3. The pressure control method of the supercharger according to claim 1, wherein: and controlling the maximum limit value of the compression ratio of the engine, calculating the maximum limit value of the expansion ratio of the supercharger through a post-vortex exhaust output pressure model (P4) of the supercharger, namely, the maximum value of the ratio of a pre-vortex exhaust pressure model (P3) of the supercharger to the post-vortex exhaust output pressure model (P4) of the supercharger, and converting the calibrated limit value of the compression ratio of the engine into the calculated maximum limit value of the expansion ratio of the supercharger.

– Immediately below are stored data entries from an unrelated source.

(* ===== verification/EspRom.v ===== *)
(** * Writing the ESP32-C3 through its ROM loader ([esp_rom_job.c])

    The job as a machine of steps over the UART: the bytes that arrived are a queue, the
    frames sent and the answers taken a trace. MD5 is mbedTLS's, the class [Md5]. *)

From S2P Require Import Prelude.

Abbreviation OP_FLASH_BEGIN := 0x02.
Abbreviation OP_FLASH_DATA := 0x03.
Abbreviation OP_FLASH_END := 0x04.
Abbreviation OP_SYNC := 0x08.
Abbreviation OP_READ_REG := 0x0A.
Abbreviation OP_SPI_ATTACH := 0x0D.
Abbreviation OP_SPI_FLASH_MD5 := 0x13.
Abbreviation CHECKSUM_MAGIC := 0xEF.
Abbreviation CHIP_DETECT_MAGIC_REG := 0x40001000.
Abbreviation SLIP_END := 0xC0.
Abbreviation SLIP_ESC := 0xDB.
Abbreviation SLIP_ESC_END := 0xDC.
Abbreviation SLIP_ESC_ESC := 0xDD.
Abbreviation REPLY_PENDING := 1.
Abbreviation ESP_ROM_BLOCK := 0x400.
Abbreviation ESP_ROM_DATA_ATTEMPTS := 3.
Abbreviation ESP_ROM_MD5_ATTEMPTS := 3.
Abbreviation ESP_ROM_SYNC_ATTEMPTS := 10.
Abbreviation ESP_ROM_SYNC_TIMEOUT_MS := 120.
Abbreviation ESP_ROM_DATA_TIMEOUT_MS := 3000.
Abbreviation ESP_ROM_BEGIN_TIMEOUT_MS := 40000.
Abbreviation ESP_ROM_OK := 0.
Abbreviation ESP_ROM_UNVERIFIED := 1.
Abbreviation ESP_ROM_ERR_SYNC := (-1).
Abbreviation ESP_ROM_ERR_BEGIN := (-2).
Abbreviation ESP_ROM_ERR_READ := (-3).
Abbreviation ESP_ROM_ERR_DATA := (-4).
Abbreviation ESP_ROM_ERR_MD5 := (-5).
Abbreviation ESP_ROM_ERR_ARGS := (-6).

(** The size of the buffer of a decoded reply. *)
Definition RESP : nat := 256.

Inductive esp_rom_phase_t :=
| ESP_ROM_IDLE | ESP_ROM_SYNC | ESP_ROM_MAGIC | ESP_ROM_ATTACH | ESP_ROM_BEGIN | ESP_ROM_DATA | ESP_ROM_MD5 | ESP_ROM_END | ESP_ROM_DONE.
#[export] Instance esp_rom_phase_eq_dec : EqDecision esp_rom_phase_t.
Proof. solve_decision. Defined.

(** [mbedtls_md5_*]. *)
Class Md5 (M : Type) := { md5_starts : M; md5_update : M -> list Z -> M; md5_finish : M -> list Z }.

(** ** SLIP *)

Definition slip_byte (b : Z) : list Z :=
  if b =? SLIP_END then [SLIP_ESC; SLIP_ESC_END] else if b =? SLIP_ESC then [SLIP_ESC; SLIP_ESC_ESC] else [b].
Definition slip (frame : list Z) : list Z := SLIP_END :: concat (map slip_byte frame) ++ [SLIP_END].
Definition unesc (c : Z) : Z := if c =? SLIP_ESC_END then SLIP_END else if c =? SLIP_ESC_ESC then SLIP_ESC else c.

(** [s_frame]: the header of a command and its data. *)
Definition frame_of (op : Z) (data : list Z) (checksum : Z) : list Z :=
  [0; op; u8 (Z.of_nat (length data)); u8 (Z.of_nat (length data) / 256)] ++ le 4 checksum ++ data.

Definition reached (now deadline : Z) : bool := 0 <=? s32 (now - deadline).

(** The frames sent, as they go to the UART, and the answers taken: the command they
    answer, 0 or the error, the payload. *)
Inductive rom_ev := Sent (frame : list Z) | Answer (op r : Z) (payload : list Z).

Section job.
Context {M : Type} `{Md5 M}.

(** [read] and [send] of [esp_rom_io_t]: the image, and how long a frame takes. *)
Context (io_read : option (Z -> nat -> option (list Z))) (wire : Z -> Z).

(** [esp_rom_job_t] and the static buffers of the file. *)
Record esp_rom_job_t := Job {
  len : Z; offset : Z; blocks : Z; seq : Z; phase : esp_rom_phase_t; result : Z; attempt : Z; status_len : Z; chip_magic : Z;
  sync_only : bool; resends : Z; md5_retries : Z; want_md5 : list Z; got_md5 : list Z; op : Z; deadline : Z;
  in_frame : bool; esc : bool; rn : nat;
  s_pkt : list Z; s_pkt_chk : Z; s_resp : list Z; s_value : Z; s_payload : list Z; s_md5 : M; s_pending_result : Z;
  rxq : list Z; tr : list rom_ev;
}.

Definition note (e : rom_ev) (j : esp_rom_job_t) : esp_rom_job_t := {| j with tr := tr j ++ [e] |}.

(** ** A command out, at the time [now] when the frame has been handed over *)

Definition send_cmd (now : Z) (o : Z) (data : list Z) (checksum timeout_ms : Z) (j : esp_rom_job_t) : esp_rom_job_t :=
  let f := slip (frame_of o data checksum) in
  note (Sent f) {| j with op := o; in_frame := false; esc := false; rn := 0%nat; rxq := [];
                          deadline := u32 (now + wire (Z.of_nat (length f)) + timeout_ms) |}.

(** ** A reply in *)

Definition eval_frame (j : esp_rom_job_t) : esp_rom_job_t * Z :=
  let n := Z.of_nat (rn j) in
  let b i := nth (Z.to_nat i) (s_resp j) 0 in
  if (n <? 10) || negb (b 0 =? 1) || negb (b 1 =? op j) then (j, REPLY_PENDING)
  else
    let size := b 2 + 256 * b 3 in
    if n <? 8 + size then (j, REPLY_PENDING)
    else
      let j := {| j with status_len := if status_len j =? 0 then (if size =? 4 then 4 else 2) else status_len j |} in
      if size <? status_len j then (j, REPLY_PENDING)
      else if negb (b (8 + size - status_len j) =? 0) then (j, - (100 + b (8 + size - status_len j + 1)))
      else ({| j with s_value := rd_le (sub 4 4 (s_resp j)); s_payload := sub 8 (Z.to_nat (size - status_len j)) (s_resp j) |}, 0).

Definition put_resp (c : Z) (j : esp_rom_job_t) : esp_rom_job_t :=
  if (rn j <? RESP)%nat then {| j with s_resp := <[rn j := c]> (s_resp j); rn := S (rn j) |} else j.

(** Drains what arrived up to the end of the first frame that answers. *)
Fixpoint drain (q : list Z) (j : esp_rom_job_t) : esp_rom_job_t * Z :=
  match q with
  | [] => ({| j with rxq := [] |}, REPLY_PENDING)
  | c :: q =>
      if c =? SLIP_END then
        let '(j, r) := if in_frame j && (0 <? rn j)%nat then let '(j, r) := eval_frame j in ({| j with rn := 0%nat; esc := false |}, r)
                       else (j, REPLY_PENDING) in
        if r =? REPLY_PENDING then drain q {| j with in_frame := true |} else ({| j with rxq := q |}, r)
      else if negb (in_frame j) then drain q j
      else if esc j then drain q (put_resp (unesc c) {| j with esc := false |})
      else if c =? SLIP_ESC then drain q {| j with esc := true |}
      else drain q (put_resp c j)
  end.

Definition poll_reply (now : Z) (j : esp_rom_job_t) : esp_rom_job_t * Z :=
  let '(j, r) := drain (rxq j) j in
  if negb (r =? REPLY_PENDING) then (note (Answer (op j) r (if r =? 0 then s_payload j else [])) j, r)
  else (j, if reached now (deadline j) then -1 else REPLY_PENDING).

(** ** Steps *)

Definition finish (res : Z) (j : esp_rom_job_t) : esp_rom_job_t := {| j with result := res; phase := ESP_ROM_DONE |}.

Definition send_sync (now : Z) (j : esp_rom_job_t) : esp_rom_job_t :=
  send_cmd now OP_SYNC ([0x07; 0x07; 0x12; 0x20] ++ replicate 32 0x55) 0 ESP_ROM_SYNC_TIMEOUT_MS j.

Definition send_pkt (now : Z) (j : esp_rom_job_t) : esp_rom_job_t :=
  send_cmd now OP_FLASH_DATA (s_pkt j) (s_pkt_chk j) ESP_ROM_DATA_TIMEOUT_MS j.

(** The data of block [k]: its length, its number, its bytes padded with 0xFF; and its checksum. *)
Definition pad_block (d : list Z) : list Z := d ++ replicate (Z.to_nat ESP_ROM_BLOCK - length d) 0xFF.
Definition pkt_of (k : Z) (d : list Z) : list Z := le 4 ESP_ROM_BLOCK ++ le 4 k ++ le 4 0 ++ le 4 0 ++ pad_block d.
Definition chk_of (d : list Z) : Z := foldl Z.lxor CHECKSUM_MAGIC (pad_block d).

Definition block_len (j : esp_rom_job_t) : Z :=
  let left := u32 (len j - u32 (seq j * ESP_ROM_BLOCK)) in if left <? ESP_ROM_BLOCK then left else ESP_ROM_BLOCK.
Definition read_block (off : Z) (n : nat) : option (list Z) :=
  match io_read with None => Some (replicate n 0xFF) | Some read => read off n end.

Definition send_block (now : Z) (j : esp_rom_job_t) : esp_rom_job_t * bool :=
  match read_block (u32 (seq j * ESP_ROM_BLOCK)) (Z.to_nat (block_len j)) with
  | None => (j, false)
  | Some d => (send_pkt now {| j with s_md5 := md5_update (s_md5 j) d; s_pkt := pkt_of (seq j) d; s_pkt_chk := chk_of d; attempt := 1 |}, true)
  end.
Definition next_block (now : Z) (j : esp_rom_job_t) : esp_rom_job_t :=
  let '(j, ok) := send_block now j in if ok then j else finish ESP_ROM_ERR_READ j.

Definition send_md5 (now : Z) (j : esp_rom_job_t) : esp_rom_job_t :=
  send_cmd now OP_SPI_FLASH_MD5 (le 4 (offset j) ++ le 4 (len j) ++ le 4 0 ++ le 4 0) 0 (u32 (5000 + len j / 1024 * 16)) j.

Definition send_end (now : Z) (res : Z) (j : esp_rom_job_t) : esp_rom_job_t :=
  send_cmd now OP_FLASH_END (le 4 1) 0 1000 {| j with s_pending_result := res; phase := ESP_ROM_END |}.

(** The job as [memset] leaves it; the static buffers keep what they had, the trace starts. *)
Definition fresh (j : esp_rom_job_t) (l off : Z) (sync : bool) : esp_rom_job_t :=
  {| j with len := l; offset := off; blocks := 0; seq := 0; phase := ESP_ROM_IDLE; result := 0; attempt := 0; status_len := 0; chip_magic := 0;
     sync_only := sync; resends := 0; md5_retries := 0; want_md5 := []; got_md5 := []; op := 0; deadline := 0;
     in_frame := false; esc := false; rn := 0%nat; s_md5 := md5_starts; tr := [] |}.

Definition esp_rom_job_start (now : Z) (l off : Z) (j : esp_rom_job_t) : esp_rom_job_t :=
  let j := fresh j l off false in
  let j := {| j with blocks := u32 (l + ESP_ROM_BLOCK - 1) / ESP_ROM_BLOCK |} in
  if l =? 0 then finish ESP_ROM_ERR_ARGS j
  else send_sync now {| j with phase := ESP_ROM_SYNC; attempt := 1 |}.

Definition esp_rom_job_start_sync (now : Z) (j : esp_rom_job_t) : esp_rom_job_t :=
  let j := fresh j 0 0 true in send_sync now {| j with phase := ESP_ROM_SYNC; attempt := 1 |}.

(** [snprintf "%02x"] of the 16 bytes. *)
Definition hexdigit (v : Z) : Z := if v <? 10 then 48 + v else 87 + v.
Definition hex_of (l : list Z) : list Z := concat (map (fun b => [hexdigit (b / 16); hexdigit (b mod 16)]) l).

Definition on_sync (now r : Z) (j : esp_rom_job_t) : esp_rom_job_t :=
  if r =? 0 then send_cmd now OP_READ_REG (le 4 CHIP_DETECT_MAGIC_REG) 0 200 {| j with phase := ESP_ROM_MAGIC |}
  else if attempt j <? ESP_ROM_SYNC_ATTEMPTS then send_sync now {| j with attempt := u8 (attempt j + 1) |}
  else finish ESP_ROM_ERR_SYNC j.

Definition on_magic (now r : Z) (j : esp_rom_job_t) : esp_rom_job_t :=
  let j := {| j with chip_magic := if r =? 0 then s_value j else chip_magic j |} in
  if sync_only j then finish ESP_ROM_OK j
  else send_cmd now OP_SPI_ATTACH (replicate 8 0) 0 1000 {| j with phase := ESP_ROM_ATTACH |}.

Definition begin_data (j : esp_rom_job_t) : list Z := le 4 (len j) ++ le 4 (blocks j) ++ le 4 ESP_ROM_BLOCK ++ le 4 (offset j) ++ le 4 0.
Definition on_attach (now : Z) (j : esp_rom_job_t) : esp_rom_job_t :=
  send_cmd now OP_FLASH_BEGIN (begin_data j) 0 ESP_ROM_BEGIN_TIMEOUT_MS {| j with phase := ESP_ROM_BEGIN |}.

Definition on_begin (now r : Z) (j : esp_rom_job_t) : esp_rom_job_t :=
  if negb (r =? 0) then finish ESP_ROM_ERR_BEGIN j
  else next_block now {| j with phase := ESP_ROM_DATA; seq := 0 |}.

Definition on_data (now r : Z) (j : esp_rom_job_t) : esp_rom_job_t :=
  if negb (r =? 0) then
    if ESP_ROM_DATA_ATTEMPTS <=? attempt j then finish ESP_ROM_ERR_DATA j
    else send_pkt now {| j with resends := if attempt j =? 1 then u32 (resends j + 1) else resends j; attempt := u8 (attempt j + 1) |}
  else
    let j := {| j with seq := u32 (seq j + 1) |} in
    if seq j <? blocks j then next_block now j
    else send_md5 now {| j with want_md5 := hex_of (md5_finish (s_md5 j)); phase := ESP_ROM_MD5; attempt := 1 |}.

Definition on_md5 (now r : Z) (j : esp_rom_job_t) : esp_rom_job_t :=
  if (r =? 0) && (32 <=? length (s_payload j))%nat then
    let j := {| j with got_md5 := take 32 (s_payload j) |} in
    if negb (bool_decide (got_md5 j = want_md5 j)) then finish ESP_ROM_ERR_MD5 j
    else send_end now ESP_ROM_OK j
  else if attempt j <? ESP_ROM_MD5_ATTEMPTS then send_md5 now {| j with attempt := u8 (attempt j + 1); md5_retries := u32 (md5_retries j + 1) |}
  else send_end now ESP_ROM_UNVERIFIED j.

Definition advance (now r : Z) (j : esp_rom_job_t) : esp_rom_job_t :=
  match phase j with
  | ESP_ROM_SYNC => on_sync now r j
  | ESP_ROM_MAGIC => on_magic now r j
  | ESP_ROM_ATTACH => on_attach now j
  | ESP_ROM_BEGIN => on_begin now r j
  | ESP_ROM_DATA => on_data now r j
  | ESP_ROM_MD5 => on_md5 now r j
  | ESP_ROM_END => finish (s_pending_result j) j
  | _ => finish ESP_ROM_ERR_ARGS j
  end.

Definition running (j : esp_rom_job_t) : bool := negb (bool_decide (phase j = ESP_ROM_IDLE)) && negb (bool_decide (phase j = ESP_ROM_DONE)).

(** One step: the clock when it looks at the bytes, and after the frame it sends. *)
Definition esp_rom_job_step (now sent : Z) (j : esp_rom_job_t) : esp_rom_job_t * bool :=
  if negb (running j) then (j, false)
  else
    let '(j, r) := poll_reply now j in
    if r =? REPLY_PENDING then (j, true)
    else let j := advance sent r j in (j, negb (bool_decide (phase j = ESP_ROM_DONE))).

Definition phase_num (p : esp_rom_phase_t) : Z :=
  match p with
  | ESP_ROM_IDLE => 0 | ESP_ROM_SYNC => 1 | ESP_ROM_MAGIC => 2 | ESP_ROM_ATTACH => 3 | ESP_ROM_BEGIN => 4
  | ESP_ROM_DATA => 5 | ESP_ROM_MD5 => 6 | ESP_ROM_END => 7 | ESP_ROM_DONE => 8
  end.
Definition esp_rom_job_blocks_done (j : esp_rom_job_t) : Z :=
  if bool_decide (phase j = ESP_ROM_DATA) then seq j else if 5 <? phase_num (phase j) then blocks j else 0.

(** ** A run: bytes arrive, then the worker takes a step *)

Record turn := Turn { t_bytes : list Z; t_now : Z; t_sent : Z }.
Definition turn_step (t : turn) (j : esp_rom_job_t) : esp_rom_job_t :=
  fst (esp_rom_job_step (t_now t) (t_sent t) {| j with rxq := rxq j ++ t_bytes t |}).
Definition run (ts : list turn) (j : esp_rom_job_t) : esp_rom_job_t := fold_left (fun j t => turn_step t j) ts j.
End job.
Arguments esp_rom_job_t M : clear implicits.
(* ===== verification/EspRomTheorems.v ===== *)
(** * The ROM-loader write: what a verified write is, its end, its frames

    [flash_verified]: when the job says the write is verified, every block of the image was
    sent and acknowledged in order, and the MD5 the ROM reported is the image's.
    [job_bounded]: it ends. [reply_roundtrip]: what the ROM encodes the job decodes. *)

From S2P Require Import Prelude EspRom.

(** [mbedtls_md5_update] takes the message in pieces. *)
Class Md5Laws (M : Type) `{Md5 M} := {
  md5 : list Z -> list Z;
  md5_pieces : forall l, md5_finish (foldl md5_update md5_starts l) = md5 (concat l);
}.

(** The last frame sent and the frames that were acknowledged. *)
Definition ack_step (s : list Z * list (list Z)) (e : rom_ev) : list Z * list (list Z) :=
  match e with Sent f => (f, s.2) | Answer _ r _ => (s.1, if r =? 0 then s.2 ++ [s.1] else s.2) end.
Definition acks (l : list rom_ev) : list Z * list (list Z) := foldl ack_step ([], []) l.
Definition acked (l : list rom_ev) : list (list Z) := (acks l).2.
Definition last_sent (l : list rom_ev) : list Z := (acks l).1.

Lemma acks_snoc l e : acks (l ++ [e]) = ack_step (acks l) e.
Proof. unfold acks. by rewrite foldl_app. Qed.

(** Blocks and frames of a write of [image] at [off]. *)
Definition block (image : list Z) (k : nat) : list Z := sub (k * 1024) 1024 image.
Definition n_blocks (l : Z) : nat := Z.to_nat ((l + 1023) / 1024).
Definition data_frame (image : list Z) (k : nat) : list Z :=
  slip (frame_of OP_FLASH_DATA (pkt_of (Z.of_nat k) (block image k)) (chk_of (block image k))).
Definition begin_frame (l off : Z) : list Z :=
  slip (frame_of OP_FLASH_BEGIN (le 4 l ++ le 4 ((l + 1023) / 1024) ++ le 4 1024 ++ le 4 off ++ le 4 0) 0).
Definition md5_frame (l off : Z) : list Z := slip (frame_of OP_SPI_FLASH_MD5 (le 4 off ++ le 4 l ++ le 4 0 ++ le 4 0) 0).

Section theorems.
Context {M : Type} `{Md5Laws M} (io_read : option (Z -> nat -> option (list Z))) (wire : Z -> Z).
Abbreviation job := (esp_rom_job_t M).
Implicit Types j : job.

(** ** Taking replies changes none of the write's own fields *)

Definition core (j : job) :=
  (len j, offset j, blocks j, seq j, phase j, result j, attempt j, sync_only j, want_md5 j, op j, s_pkt j, s_pkt_chk j, s_md5 j, s_pending_result j, tr j, deadline j).

Lemma eval_core j : core (fst (eval_frame j)) = core j.
Proof. unfold eval_frame. cbv zeta. destruct (_ || _); [done|]. destruct (_ <? _); [done|]. destruct (_ <? _); [done|]. by destruct (negb _). Qed.

Lemma put_core c j : core (put_resp c j) = core j.
Proof. unfold put_resp. by destruct (_ <? _)%nat. Qed.

Lemma drain_core q j : core (fst (drain q j)) = core j.
Proof.
  revert j. induction q as [|c q IH]; intros j; cbn [drain]; [done|]. destruct (c =? SLIP_END).
  - destruct (in_frame j && _).
    + pose proof (eval_core j) as Ec. destruct (eval_frame j) as [j1 r]. cbn [fst] in Ec. destruct (r =? REPLY_PENDING); [rewrite IH|]; exact Ec.
    + cbn [Z.eqb Pos.eqb]. by rewrite IH.
  - destruct (negb _); [apply IH|]. destruct (esc j); [rewrite IH, put_core; done|]. destruct (c =? SLIP_ESC); [by rewrite IH|]. rewrite IH. apply put_core.
Qed.

(** An answer or a timeout: the event, and what stays. *)
Definition wcore (j : job) :=
  (len j, offset j, blocks j, seq j, phase j, result j, attempt j, sync_only j, want_md5 j, op j, s_pkt j, s_pkt_chk j, s_md5 j, s_pending_result j).

Lemma reply_spec now j j' r : poll_reply now j = (j', r) -> r <> REPLY_PENDING ->
  wcore j' = wcore j /\ ((r = -1 /\ tr j' = tr j /\ reached now (deadline j) = true) \/ tr j' = tr j ++ [Answer (op j) r (if r =? 0 then s_payload j' else [])]).
Proof.
  unfold poll_reply. pose proof (drain_core (rxq j) j) as Ec. destruct (drain (rxq j) j) as [j1 r1]. cbn [fst] in Ec. unfold core in Ec. injection Ec as ????????????????.
  destruct (Z.eqb_spec r1 REPLY_PENDING) as [->|Hr]; cbn [negb]; intros [= <- <-] Hp.
  - destruct (reached now (deadline j1)) eqn:Er; [|done]. split; [unfold wcore; congruence|]. left. split_and!; [done..|congruence].
  - split; [unfold wcore; cbn; congruence|]. right. cbn. congruence.
Qed.

Lemma pend_spec now j j' : poll_reply now j = (j', REPLY_PENDING) -> wcore j' = wcore j /\ tr j' = tr j /\ reached now (deadline j) = false.
Proof.
  unfold poll_reply. pose proof (drain_core (rxq j) j) as Ec. destruct (drain (rxq j) j) as [j1 r1]. cbn [fst] in Ec. unfold core in Ec. injection Ec as ????????????????.
  destruct (Z.eqb_spec r1 REPLY_PENDING) as [->|Hr]; cbn [negb]; intros [= <- E]; [|done].
  destruct (reached now (deadline j1)) eqn:Er; [done|]. split_and!; [unfold wcore; congruence|congruence|congruence].
Qed.

(** ** The invariant of a write *)

Section write.
Context (l off : Z) (image : list Z).
Context (Hl : 0 < l <= 0xFFFFFC00) (Himg : Z.of_nat (length image) = l).
Context (Hread : forall o n d, 0 <= o -> o + Z.of_nat n <= l -> read_block io_read o n = Some d -> d = sub (Z.to_nat o) n image).

Definition upto (k : nat) : list (list Z) := map (block image) (List.seq 0 k).
Definition data_acked (k : nat) (j : job) : Prop :=
  exists pre, acked (tr j) = pre ++ begin_frame l off :: map (data_frame image) (List.seq 0 k).
Definition verified (j : job) : Prop :=
  exists pre m post payload,
    acked (tr j) = pre ++ begin_frame l off :: map (data_frame image) (List.seq 0 (n_blocks l)) ++ replicate (S m) (md5_frame l off) ++ post /\
    In (Answer OP_SPI_FLASH_MD5 0 payload) (tr j) /\ take 32 payload = hex_of (md5 image).
Definition written (j : job) : Prop := exists pre post, acked (tr j) = pre ++ begin_frame l off :: map (data_frame image) (List.seq 0 (n_blocks l)) ++ post.
Definition outcome (res : Z) (j : job) : Prop := (res = ESP_ROM_OK -> verified j) /\ (res = ESP_ROM_UNVERIFIED -> written j).

Definition in_phase (j : job) : Prop :=
  match phase j with
  | ESP_ROM_IDLE => False
  | ESP_ROM_SYNC | ESP_ROM_MAGIC | ESP_ROM_ATTACH => s_md5 j = md5_starts
  | ESP_ROM_BEGIN => s_md5 j = md5_starts /\ last_sent (tr j) = begin_frame l off
  | ESP_ROM_DATA => exists k, EspRom.seq j = Z.of_nat k /\ (k < n_blocks l)%nat /\ data_acked k j /\ last_sent (tr j) = data_frame image k /\
      s_md5 j = foldl md5_update md5_starts (upto (S k)) /\ s_pkt j = pkt_of (Z.of_nat k) (block image k) /\ s_pkt_chk j = chk_of (block image k)
  | ESP_ROM_MD5 => (exists pre m, acked (tr j) = pre ++ begin_frame l off :: map (data_frame image) (List.seq 0 (n_blocks l)) ++ replicate m (md5_frame l off)) /\ last_sent (tr j) = md5_frame l off /\ want_md5 j = hex_of (md5 image) /\ op j = OP_SPI_FLASH_MD5
  | ESP_ROM_END => outcome (s_pending_result j) j
  | ESP_ROM_DONE => outcome (result j) j
  end.
Record write_ok (j : job) : Prop := {
  wo_len : len j = l; wo_off : offset j = off; wo_blocks : blocks j = (l + 1023) / 1024; wo_sync : sync_only j = false; wo_phase : in_phase j }.

Lemma n_blocks_pos : (0 < n_blocks l)%nat.
Proof. unfold n_blocks. assert (1 <= (l + 1023) / 1024) by (apply Z.div_le_lower_bound; lia). lia. Qed.
Lemma n_blocks_Z : Z.of_nat (n_blocks l) = (l + 1023) / 1024.
Proof. unfold n_blocks. rewrite Z2Nat.id; [done|]. apply Z.div_pos; lia. Qed.

Lemma block_inside k : (k < n_blocks l)%nat -> Z.of_nat k * 1024 < l.
Proof. intros Hk. pose proof n_blocks_Z. pose proof (Z.mul_div_le (l + 1023) 1024). lia. Qed.

Lemma blocks_image : concat (upto (n_blocks l)) = image.
Proof.
  assert (G : forall n, concat (map (block image) (List.seq 0 n)) = take (n * 1024) image).
  { induction n as [|n IH]; [done|]. rewrite seq_S, map_app, concat_app, IH. cbn [map concat plus]. rewrite app_nil_r. unfold block, sub.
    rewrite take_take_drop. f_equal. lia. }
  unfold upto. rewrite G. apply take_ge. pose proof n_blocks_Z. pose proof (Z.mod_pos_bound (l + 1023) 1024). pose proof (Z.div_mod (l + 1023) 1024). lia.
Qed.
(* ===== verification/LaPinsTheorems.v ===== *)
(** * The LA pins: the table is typed, the pulls are compatible, the wire follows the table

    The invariants are kept by every command, in any order: [pins_do] is one command, an
    engine's claim and release among them. *)

From S2P Require Import Prelude Json LaPins.

(** ** Lookups *)

Definition table_ok (s : la_pins_t) : Prop := length s = 15%nat.

Lemma set_pin_length la x s : table_ok s -> table_ok (set_pin la x s).
Proof. unfold table_ok, set_pin, la_pins_t in *. by rewrite length_insert. Qed.

Lemma la_ok_range la : la_ok la = true <-> 1 <= la <= 14.
Proof. unfold la_ok. lia. Qed.

Lemma pin_set la la' x s : table_ok s -> la_ok la = true -> la_ok la' = true -> pin (set_pin la x s) la' = if la' =? la then x else pin s la'.
Proof.
  rewrite !la_ok_range. unfold table_ok, pin, set_pin, la_pins_t in *. intros Hl H1 H2. rewrite !nth_lookup.
  destruct (Z.eqb_spec la' la) as [->|Hne].
  - by rewrite list_lookup_insert_eq by lia.
  - rewrite list_lookup_insert_ne by lia. done.
Qed.

(** ** One pin's change: a claim, a level, a release *)

Lemma claim_one_pin f m lv s la la' :
  table_ok s -> la_ok la' = true ->
  pin (claim_one f m lv s la) la' = if la' =? la then Pin f (if bool_decide (f = LA_FN_GPIO) then m else LA_GPIO_NONE) (if lv =? 0 then 0 else 1) else pin s la'.
Proof.
  intros Hs Hl. unfold claim_one. destruct (la_ok la) eqn:E; [by apply pin_set|].
  destruct (Z.eqb_spec la' la) as [->|]; [congruence|done].
Qed.
Lemma claim_one_ok f m lv s la : table_ok s -> table_ok (claim_one f m lv s la).
Proof. unfold claim_one. case_match; [apply set_pin_length|done]. Qed.

Lemma claim_ok f m lv las s : table_ok s -> table_ok (la_pins_claim f m lv las s).
Proof. unfold la_pins_claim. revert s. induction las as [|a l IH]; cbn; [done|]. intros s Hs. apply IH, claim_one_ok, Hs. Qed.
Lemma claim_pin f m lv las s la :
  table_ok s -> la_ok la = true ->
  pin (la_pins_claim f m lv las s) la = if bool_decide (la ∈ las) then Pin f (if bool_decide (f = LA_FN_GPIO) then m else LA_GPIO_NONE) (if lv =? 0 then 0 else 1) else pin s la.
Proof.
  unfold la_pins_claim. revert s. induction las as [|a l IH]; intros s Hs Hl; cbn [fold_left]; [by rewrite bool_decide_eq_false_2 by (apply not_elem_of_nil)|].
  rewrite IH by (try apply claim_one_ok; done). rewrite claim_one_pin by done.
  destruct (Z.eqb_spec la a) as [->|]; repeat case_bool_decide; set_solver.
Qed.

4. A pressure control method of a supercharger according to claim 3, wherein: the specific method for calculating the maximum limit value of the expansion ratio of the supercharger comprises the steps of according to a current turbocharger post-vortex exhaust output pressure model (P4), looking up a supercharger expansion ratio model, correlating actual opening of the supercharger with exhaust energy of an engine, deducing the relation among the air inlet flow of the engine, the opening of the supercharger and the supercharger expansion ratio model, and obtaining the maximum opening limit value of an actuator of the supercharger under the current working condition of the engine;

And judging whether the command value of the maximum opening of the supercharger is reasonable or not according to the limit value of the maximum opening of the supercharger executor and simultaneously combining the command value of the reserved opening of the supercharger, and controlling the opening of the supercharger under different working conditions through setting of the maximum opening of the supercharger.

5. The pressure control method of a supercharger according to claim 4, wherein: the pressure value of the turbocharger pre-vortex exhaust pressure model (P3) is larger than the pressure value of the compressor post-inter-cooling pre-inlet pressure model (P2).